*Brief*: Please give back only the lines below from the one containing "if decide (field" to the one containing "JObject (JString <$>", each repeated word for word, both ends included.
[Start of section]
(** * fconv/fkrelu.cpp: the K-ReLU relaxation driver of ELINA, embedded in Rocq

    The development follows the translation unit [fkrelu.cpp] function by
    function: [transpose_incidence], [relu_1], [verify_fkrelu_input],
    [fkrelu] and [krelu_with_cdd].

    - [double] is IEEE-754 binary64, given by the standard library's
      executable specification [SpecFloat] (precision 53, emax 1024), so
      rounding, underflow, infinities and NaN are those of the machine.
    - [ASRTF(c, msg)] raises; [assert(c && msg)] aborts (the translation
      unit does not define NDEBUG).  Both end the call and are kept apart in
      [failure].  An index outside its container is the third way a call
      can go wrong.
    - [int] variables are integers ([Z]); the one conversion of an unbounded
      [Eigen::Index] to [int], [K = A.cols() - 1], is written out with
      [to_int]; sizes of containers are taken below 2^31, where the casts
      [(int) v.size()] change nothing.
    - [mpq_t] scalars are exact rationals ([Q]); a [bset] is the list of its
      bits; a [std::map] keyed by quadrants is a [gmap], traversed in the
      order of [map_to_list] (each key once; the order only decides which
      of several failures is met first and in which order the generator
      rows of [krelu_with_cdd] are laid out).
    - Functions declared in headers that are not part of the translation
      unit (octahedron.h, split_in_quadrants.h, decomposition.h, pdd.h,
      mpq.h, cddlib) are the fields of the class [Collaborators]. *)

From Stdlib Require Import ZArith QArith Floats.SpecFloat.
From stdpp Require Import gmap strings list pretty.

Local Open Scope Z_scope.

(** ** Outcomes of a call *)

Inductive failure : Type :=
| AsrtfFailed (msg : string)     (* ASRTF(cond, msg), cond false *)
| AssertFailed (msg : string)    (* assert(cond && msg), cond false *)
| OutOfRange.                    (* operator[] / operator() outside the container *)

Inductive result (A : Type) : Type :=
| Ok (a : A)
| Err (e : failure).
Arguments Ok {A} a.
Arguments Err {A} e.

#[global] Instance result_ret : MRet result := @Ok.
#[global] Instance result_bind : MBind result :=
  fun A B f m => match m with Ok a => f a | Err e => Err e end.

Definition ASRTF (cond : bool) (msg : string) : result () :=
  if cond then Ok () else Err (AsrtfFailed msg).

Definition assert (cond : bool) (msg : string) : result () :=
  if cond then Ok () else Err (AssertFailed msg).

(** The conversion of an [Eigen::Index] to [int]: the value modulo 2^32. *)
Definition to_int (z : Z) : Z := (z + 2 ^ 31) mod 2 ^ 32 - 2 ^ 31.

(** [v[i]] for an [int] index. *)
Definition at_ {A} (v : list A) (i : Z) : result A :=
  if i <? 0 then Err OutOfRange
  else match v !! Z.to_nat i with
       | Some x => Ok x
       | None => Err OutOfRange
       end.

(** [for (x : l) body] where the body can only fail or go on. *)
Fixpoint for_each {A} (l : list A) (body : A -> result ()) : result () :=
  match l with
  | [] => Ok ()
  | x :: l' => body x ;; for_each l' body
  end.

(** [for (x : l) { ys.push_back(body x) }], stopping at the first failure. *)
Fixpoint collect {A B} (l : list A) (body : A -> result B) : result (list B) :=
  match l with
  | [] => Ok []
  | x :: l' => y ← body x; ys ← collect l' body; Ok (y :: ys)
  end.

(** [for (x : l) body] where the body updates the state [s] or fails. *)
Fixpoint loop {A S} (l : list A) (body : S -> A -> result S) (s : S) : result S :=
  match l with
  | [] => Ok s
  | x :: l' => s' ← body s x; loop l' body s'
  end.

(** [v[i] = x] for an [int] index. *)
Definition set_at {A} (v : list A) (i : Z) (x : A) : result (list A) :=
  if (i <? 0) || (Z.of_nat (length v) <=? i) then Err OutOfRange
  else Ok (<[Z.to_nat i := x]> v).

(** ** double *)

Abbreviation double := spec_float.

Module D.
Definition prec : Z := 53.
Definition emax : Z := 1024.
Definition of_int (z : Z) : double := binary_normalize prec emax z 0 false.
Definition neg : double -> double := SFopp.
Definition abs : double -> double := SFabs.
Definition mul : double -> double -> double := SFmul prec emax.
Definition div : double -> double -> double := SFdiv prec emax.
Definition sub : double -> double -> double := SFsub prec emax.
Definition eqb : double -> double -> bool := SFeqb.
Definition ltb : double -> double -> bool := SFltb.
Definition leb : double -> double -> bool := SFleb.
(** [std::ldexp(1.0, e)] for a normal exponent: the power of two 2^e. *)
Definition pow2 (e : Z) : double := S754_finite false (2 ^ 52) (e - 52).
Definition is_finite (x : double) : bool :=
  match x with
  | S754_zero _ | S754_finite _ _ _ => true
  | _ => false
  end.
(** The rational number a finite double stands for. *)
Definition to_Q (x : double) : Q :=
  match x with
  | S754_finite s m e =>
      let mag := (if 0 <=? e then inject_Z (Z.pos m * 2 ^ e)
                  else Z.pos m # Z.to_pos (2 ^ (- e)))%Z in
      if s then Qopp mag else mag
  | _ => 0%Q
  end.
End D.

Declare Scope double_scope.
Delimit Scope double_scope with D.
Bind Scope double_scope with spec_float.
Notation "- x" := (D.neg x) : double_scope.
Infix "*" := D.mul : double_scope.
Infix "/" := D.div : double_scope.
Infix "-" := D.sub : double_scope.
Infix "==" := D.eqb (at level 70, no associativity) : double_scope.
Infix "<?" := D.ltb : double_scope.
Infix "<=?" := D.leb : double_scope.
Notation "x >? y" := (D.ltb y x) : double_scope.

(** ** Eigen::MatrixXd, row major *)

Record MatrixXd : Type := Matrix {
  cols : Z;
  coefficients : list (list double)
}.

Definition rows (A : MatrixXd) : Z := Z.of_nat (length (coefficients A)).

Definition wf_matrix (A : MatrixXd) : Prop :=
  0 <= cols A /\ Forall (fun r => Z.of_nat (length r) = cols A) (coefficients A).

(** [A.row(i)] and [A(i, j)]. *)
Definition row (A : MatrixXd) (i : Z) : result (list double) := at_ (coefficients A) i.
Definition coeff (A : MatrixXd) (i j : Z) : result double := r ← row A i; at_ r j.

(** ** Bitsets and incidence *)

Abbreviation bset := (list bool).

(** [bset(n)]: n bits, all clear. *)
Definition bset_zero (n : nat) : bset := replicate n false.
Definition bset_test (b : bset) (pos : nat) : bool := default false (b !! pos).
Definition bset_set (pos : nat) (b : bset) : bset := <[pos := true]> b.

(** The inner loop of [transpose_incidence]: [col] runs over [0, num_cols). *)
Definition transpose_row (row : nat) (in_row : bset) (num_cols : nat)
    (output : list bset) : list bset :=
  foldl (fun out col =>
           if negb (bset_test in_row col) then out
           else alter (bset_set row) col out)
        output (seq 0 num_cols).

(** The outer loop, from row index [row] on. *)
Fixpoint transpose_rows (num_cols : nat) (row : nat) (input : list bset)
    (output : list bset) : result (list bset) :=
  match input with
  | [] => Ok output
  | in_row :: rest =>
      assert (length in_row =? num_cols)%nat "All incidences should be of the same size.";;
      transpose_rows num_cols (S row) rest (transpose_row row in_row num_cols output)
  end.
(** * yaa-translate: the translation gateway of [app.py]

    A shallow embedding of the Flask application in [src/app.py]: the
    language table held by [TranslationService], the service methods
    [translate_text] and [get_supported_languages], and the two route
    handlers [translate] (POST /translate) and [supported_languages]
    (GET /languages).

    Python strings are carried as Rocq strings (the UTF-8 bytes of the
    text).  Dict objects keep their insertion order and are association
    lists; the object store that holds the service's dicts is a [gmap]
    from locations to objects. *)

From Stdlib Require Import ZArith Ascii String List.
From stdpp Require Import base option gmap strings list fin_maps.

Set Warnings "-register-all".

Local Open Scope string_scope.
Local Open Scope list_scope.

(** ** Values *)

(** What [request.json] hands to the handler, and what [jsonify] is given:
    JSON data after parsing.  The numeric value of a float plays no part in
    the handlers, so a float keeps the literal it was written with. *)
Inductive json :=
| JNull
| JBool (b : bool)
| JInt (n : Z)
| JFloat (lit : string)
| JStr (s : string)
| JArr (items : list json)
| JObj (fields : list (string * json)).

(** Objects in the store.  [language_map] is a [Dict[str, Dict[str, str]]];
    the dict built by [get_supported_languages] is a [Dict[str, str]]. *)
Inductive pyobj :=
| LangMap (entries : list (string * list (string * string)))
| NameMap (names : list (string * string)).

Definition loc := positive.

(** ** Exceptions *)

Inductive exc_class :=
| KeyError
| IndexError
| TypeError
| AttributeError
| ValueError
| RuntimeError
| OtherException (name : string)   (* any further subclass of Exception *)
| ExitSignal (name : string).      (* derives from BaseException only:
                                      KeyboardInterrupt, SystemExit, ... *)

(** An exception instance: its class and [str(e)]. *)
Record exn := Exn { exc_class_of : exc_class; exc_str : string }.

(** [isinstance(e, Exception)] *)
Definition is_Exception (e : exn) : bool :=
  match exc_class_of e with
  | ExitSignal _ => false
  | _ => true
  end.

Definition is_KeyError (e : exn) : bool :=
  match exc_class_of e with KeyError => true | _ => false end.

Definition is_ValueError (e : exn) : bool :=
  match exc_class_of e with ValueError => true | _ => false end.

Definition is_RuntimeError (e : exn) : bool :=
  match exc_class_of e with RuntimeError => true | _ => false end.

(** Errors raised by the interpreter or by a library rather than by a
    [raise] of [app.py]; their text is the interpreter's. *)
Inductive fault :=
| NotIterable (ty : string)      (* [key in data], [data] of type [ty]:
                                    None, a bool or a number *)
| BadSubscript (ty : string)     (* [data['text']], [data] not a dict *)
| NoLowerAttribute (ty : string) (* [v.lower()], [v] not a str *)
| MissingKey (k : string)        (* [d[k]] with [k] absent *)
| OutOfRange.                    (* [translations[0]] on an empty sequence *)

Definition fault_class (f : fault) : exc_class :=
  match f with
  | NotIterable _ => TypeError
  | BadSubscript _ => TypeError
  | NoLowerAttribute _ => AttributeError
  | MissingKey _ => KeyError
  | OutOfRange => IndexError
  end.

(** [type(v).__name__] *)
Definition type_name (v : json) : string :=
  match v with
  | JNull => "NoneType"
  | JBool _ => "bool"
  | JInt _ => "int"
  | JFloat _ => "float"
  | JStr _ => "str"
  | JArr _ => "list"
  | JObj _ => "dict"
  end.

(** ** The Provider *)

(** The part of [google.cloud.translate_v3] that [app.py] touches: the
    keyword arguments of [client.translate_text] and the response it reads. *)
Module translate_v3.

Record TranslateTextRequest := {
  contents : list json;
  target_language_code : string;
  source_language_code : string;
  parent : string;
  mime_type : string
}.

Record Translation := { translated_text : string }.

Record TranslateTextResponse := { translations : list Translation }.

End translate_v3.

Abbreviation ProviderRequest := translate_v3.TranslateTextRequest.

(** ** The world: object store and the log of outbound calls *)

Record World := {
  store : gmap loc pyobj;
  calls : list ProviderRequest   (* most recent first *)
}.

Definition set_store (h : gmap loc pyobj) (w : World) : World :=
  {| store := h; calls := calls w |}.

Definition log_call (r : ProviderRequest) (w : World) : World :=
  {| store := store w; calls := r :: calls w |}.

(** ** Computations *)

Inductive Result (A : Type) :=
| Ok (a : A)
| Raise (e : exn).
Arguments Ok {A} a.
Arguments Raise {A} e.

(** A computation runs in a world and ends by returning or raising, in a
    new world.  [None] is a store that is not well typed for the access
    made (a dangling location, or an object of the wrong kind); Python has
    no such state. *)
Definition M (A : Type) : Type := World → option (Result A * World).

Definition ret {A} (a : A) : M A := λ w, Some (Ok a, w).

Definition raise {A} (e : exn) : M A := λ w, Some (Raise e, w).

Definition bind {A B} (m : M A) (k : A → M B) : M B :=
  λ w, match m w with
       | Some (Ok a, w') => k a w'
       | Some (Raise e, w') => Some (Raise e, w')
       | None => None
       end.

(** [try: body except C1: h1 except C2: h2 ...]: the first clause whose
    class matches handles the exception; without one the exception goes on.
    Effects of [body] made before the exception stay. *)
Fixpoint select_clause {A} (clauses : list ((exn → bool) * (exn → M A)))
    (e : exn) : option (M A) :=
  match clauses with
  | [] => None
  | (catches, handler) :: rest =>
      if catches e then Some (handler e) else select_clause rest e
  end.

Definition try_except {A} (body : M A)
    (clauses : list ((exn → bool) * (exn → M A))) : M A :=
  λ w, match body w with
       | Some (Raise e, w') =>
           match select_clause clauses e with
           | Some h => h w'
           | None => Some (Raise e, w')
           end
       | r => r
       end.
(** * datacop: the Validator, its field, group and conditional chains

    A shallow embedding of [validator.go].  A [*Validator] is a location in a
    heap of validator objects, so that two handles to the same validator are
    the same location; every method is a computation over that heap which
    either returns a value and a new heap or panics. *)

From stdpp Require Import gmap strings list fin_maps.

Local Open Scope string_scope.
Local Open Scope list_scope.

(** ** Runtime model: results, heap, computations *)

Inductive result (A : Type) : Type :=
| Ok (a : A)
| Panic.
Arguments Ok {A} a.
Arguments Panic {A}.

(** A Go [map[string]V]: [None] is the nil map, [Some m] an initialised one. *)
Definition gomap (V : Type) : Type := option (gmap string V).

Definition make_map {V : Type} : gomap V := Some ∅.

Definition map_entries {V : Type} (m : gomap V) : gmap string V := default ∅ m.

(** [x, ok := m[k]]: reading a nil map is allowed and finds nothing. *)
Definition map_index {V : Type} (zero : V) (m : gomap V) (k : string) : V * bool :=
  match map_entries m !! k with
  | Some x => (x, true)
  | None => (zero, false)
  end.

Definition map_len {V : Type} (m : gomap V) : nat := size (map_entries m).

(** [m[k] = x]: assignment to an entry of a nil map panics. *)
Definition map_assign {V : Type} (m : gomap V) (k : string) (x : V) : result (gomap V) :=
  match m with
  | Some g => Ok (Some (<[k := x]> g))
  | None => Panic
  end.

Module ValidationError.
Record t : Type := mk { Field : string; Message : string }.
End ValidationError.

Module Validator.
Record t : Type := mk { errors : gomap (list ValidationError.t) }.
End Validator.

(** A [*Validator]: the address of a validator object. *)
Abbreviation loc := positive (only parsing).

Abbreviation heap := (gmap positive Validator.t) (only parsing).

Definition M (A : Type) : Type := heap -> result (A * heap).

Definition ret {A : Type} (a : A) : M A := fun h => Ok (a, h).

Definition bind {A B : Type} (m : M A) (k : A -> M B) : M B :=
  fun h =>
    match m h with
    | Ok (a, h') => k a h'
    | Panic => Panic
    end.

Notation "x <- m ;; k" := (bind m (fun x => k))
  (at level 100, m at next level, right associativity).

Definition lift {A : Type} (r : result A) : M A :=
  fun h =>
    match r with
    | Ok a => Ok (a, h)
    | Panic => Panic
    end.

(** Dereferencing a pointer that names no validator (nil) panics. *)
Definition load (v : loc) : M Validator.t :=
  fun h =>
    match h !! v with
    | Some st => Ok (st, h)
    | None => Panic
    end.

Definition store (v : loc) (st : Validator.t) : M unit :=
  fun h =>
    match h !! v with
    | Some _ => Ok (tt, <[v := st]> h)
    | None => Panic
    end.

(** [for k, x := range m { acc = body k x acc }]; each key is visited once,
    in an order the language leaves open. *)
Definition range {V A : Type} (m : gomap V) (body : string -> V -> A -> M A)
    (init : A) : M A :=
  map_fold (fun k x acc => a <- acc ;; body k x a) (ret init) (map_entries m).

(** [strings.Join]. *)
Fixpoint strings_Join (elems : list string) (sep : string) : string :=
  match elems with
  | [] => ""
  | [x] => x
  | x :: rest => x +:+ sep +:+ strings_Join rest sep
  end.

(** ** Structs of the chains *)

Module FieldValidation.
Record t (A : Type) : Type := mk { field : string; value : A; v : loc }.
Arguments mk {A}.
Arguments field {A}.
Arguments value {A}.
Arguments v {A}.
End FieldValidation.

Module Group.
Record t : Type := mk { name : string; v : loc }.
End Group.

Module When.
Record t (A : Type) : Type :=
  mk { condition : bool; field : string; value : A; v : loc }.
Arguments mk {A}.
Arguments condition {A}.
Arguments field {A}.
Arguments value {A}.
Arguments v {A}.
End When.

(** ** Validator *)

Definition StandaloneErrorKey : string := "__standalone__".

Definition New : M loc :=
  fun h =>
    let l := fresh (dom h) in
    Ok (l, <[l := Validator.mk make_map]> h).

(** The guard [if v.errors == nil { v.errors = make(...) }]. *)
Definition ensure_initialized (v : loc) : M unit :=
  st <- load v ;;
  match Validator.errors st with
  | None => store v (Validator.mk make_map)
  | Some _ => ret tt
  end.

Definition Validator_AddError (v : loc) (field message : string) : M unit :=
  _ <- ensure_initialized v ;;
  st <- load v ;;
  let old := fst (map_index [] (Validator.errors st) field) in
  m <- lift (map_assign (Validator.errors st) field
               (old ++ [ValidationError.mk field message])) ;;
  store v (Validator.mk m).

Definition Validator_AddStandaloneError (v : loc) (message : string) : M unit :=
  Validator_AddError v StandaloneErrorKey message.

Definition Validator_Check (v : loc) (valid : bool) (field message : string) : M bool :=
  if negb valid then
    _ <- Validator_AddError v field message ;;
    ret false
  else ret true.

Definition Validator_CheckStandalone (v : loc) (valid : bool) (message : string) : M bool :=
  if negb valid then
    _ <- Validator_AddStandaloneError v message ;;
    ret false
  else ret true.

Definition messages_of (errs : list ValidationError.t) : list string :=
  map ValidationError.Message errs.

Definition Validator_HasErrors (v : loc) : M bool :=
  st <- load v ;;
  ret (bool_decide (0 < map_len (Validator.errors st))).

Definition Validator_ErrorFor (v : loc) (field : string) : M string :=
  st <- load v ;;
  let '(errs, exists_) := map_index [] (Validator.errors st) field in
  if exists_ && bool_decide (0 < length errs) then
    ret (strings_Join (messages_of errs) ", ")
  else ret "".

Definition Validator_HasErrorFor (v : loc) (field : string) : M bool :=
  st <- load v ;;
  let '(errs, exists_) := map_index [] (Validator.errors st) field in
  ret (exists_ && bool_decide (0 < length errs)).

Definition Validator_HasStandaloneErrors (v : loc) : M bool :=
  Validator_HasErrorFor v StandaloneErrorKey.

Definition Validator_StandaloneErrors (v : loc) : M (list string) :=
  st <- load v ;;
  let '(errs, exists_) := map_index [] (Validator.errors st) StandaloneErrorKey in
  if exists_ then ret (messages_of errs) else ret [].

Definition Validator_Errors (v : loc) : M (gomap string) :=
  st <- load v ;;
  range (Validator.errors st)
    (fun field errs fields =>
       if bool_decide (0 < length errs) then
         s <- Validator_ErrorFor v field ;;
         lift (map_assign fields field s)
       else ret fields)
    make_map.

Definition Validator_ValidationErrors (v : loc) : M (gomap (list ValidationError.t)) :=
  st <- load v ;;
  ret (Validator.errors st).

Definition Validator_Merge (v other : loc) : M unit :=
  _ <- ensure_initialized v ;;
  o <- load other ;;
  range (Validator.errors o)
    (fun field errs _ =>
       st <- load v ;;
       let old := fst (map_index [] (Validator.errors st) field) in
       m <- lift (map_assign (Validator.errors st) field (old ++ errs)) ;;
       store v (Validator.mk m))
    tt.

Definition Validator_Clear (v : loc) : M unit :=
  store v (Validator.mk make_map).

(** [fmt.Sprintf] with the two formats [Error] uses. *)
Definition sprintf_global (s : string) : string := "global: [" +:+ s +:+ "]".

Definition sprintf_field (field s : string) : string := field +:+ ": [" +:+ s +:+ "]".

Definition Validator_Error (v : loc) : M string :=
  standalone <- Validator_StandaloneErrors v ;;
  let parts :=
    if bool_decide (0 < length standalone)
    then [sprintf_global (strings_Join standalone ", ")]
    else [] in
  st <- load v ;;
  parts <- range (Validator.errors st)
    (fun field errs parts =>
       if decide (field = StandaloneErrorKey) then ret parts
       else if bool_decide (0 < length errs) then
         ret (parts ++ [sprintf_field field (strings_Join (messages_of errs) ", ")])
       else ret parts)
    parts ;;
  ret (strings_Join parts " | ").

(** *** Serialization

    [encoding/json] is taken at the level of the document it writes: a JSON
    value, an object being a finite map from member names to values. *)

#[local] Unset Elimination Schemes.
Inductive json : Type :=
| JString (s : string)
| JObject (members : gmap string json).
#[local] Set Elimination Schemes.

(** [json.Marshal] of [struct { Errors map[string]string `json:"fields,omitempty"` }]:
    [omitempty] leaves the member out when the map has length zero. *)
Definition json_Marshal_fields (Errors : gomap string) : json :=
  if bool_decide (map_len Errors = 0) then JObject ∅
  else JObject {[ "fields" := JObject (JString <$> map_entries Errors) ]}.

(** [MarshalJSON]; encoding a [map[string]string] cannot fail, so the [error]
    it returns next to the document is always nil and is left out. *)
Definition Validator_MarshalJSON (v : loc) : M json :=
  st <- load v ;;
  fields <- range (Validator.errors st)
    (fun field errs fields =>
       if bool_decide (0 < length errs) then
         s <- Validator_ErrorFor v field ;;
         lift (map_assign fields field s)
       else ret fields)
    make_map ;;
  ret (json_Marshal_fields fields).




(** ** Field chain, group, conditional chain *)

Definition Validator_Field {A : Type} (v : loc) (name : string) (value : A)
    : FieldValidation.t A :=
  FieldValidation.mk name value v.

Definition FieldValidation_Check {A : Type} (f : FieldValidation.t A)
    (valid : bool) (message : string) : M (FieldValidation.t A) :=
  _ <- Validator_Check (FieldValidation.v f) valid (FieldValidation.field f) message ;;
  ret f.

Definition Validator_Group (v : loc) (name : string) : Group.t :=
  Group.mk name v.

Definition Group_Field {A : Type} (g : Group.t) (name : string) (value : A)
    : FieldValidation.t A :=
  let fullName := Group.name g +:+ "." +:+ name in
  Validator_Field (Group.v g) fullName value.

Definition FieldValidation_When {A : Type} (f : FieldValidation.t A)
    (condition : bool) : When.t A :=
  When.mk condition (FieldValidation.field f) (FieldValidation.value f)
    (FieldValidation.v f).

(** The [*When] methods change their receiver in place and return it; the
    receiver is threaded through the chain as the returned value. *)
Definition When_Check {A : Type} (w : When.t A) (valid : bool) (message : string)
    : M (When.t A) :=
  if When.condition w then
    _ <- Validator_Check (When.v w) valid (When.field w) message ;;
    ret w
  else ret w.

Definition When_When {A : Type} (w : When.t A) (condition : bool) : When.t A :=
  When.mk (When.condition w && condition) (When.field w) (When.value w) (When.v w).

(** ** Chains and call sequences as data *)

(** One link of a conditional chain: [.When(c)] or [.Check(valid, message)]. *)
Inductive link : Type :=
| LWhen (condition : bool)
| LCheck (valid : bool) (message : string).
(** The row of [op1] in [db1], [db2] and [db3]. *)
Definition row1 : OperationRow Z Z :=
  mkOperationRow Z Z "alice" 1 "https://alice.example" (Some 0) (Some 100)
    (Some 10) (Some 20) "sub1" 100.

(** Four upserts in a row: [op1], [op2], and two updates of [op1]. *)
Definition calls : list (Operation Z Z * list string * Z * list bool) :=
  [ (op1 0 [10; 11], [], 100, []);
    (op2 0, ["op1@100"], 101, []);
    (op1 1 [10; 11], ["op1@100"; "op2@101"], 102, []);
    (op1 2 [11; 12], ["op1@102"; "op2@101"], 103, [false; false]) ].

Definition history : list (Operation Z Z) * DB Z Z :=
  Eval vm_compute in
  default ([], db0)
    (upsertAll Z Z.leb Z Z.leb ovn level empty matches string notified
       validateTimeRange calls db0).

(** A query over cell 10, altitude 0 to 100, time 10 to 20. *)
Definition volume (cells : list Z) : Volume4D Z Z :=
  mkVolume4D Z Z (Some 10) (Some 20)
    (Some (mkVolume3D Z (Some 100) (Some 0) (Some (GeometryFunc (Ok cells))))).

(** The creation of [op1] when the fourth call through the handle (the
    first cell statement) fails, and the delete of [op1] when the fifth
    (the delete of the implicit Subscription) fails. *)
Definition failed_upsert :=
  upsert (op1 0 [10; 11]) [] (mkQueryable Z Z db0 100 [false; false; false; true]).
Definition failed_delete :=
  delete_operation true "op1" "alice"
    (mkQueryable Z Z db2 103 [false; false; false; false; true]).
[End of section]
*Written answer*:
       if decide (field = StandaloneErrorKey) then ret parts
       else if bool_decide (0 < length errs) then
         ret (parts ++ [sprintf_field field (strings_Join (messages_of errs) ", ")])
       else ret parts)
    parts ;;
  ret (strings_Join parts " | ").

(** *** Serialization

    [encoding/json] is taken at the level of the document it writes: a JSON
    value, an object being a finite map from member names to values. *)

#[local] Unset Elimination Schemes.
Inductive json : Type :=
| JString (s : string)
| JObject (members : gmap string json).
#[local] Set Elimination Schemes.

(** [json.Marshal] of [struct { Errors map[string]string `json:"fields,omitempty"` }]:
    [omitempty] leaves the member out when the map has length zero. *)
Definition json_Marshal_fields (Errors : gomap string) : json :=
  if bool_decide (map_len Errors = 0) then JObject ∅
  else JObject {[ "fields" := JObject (JString <$> map_entries Errors) ]}.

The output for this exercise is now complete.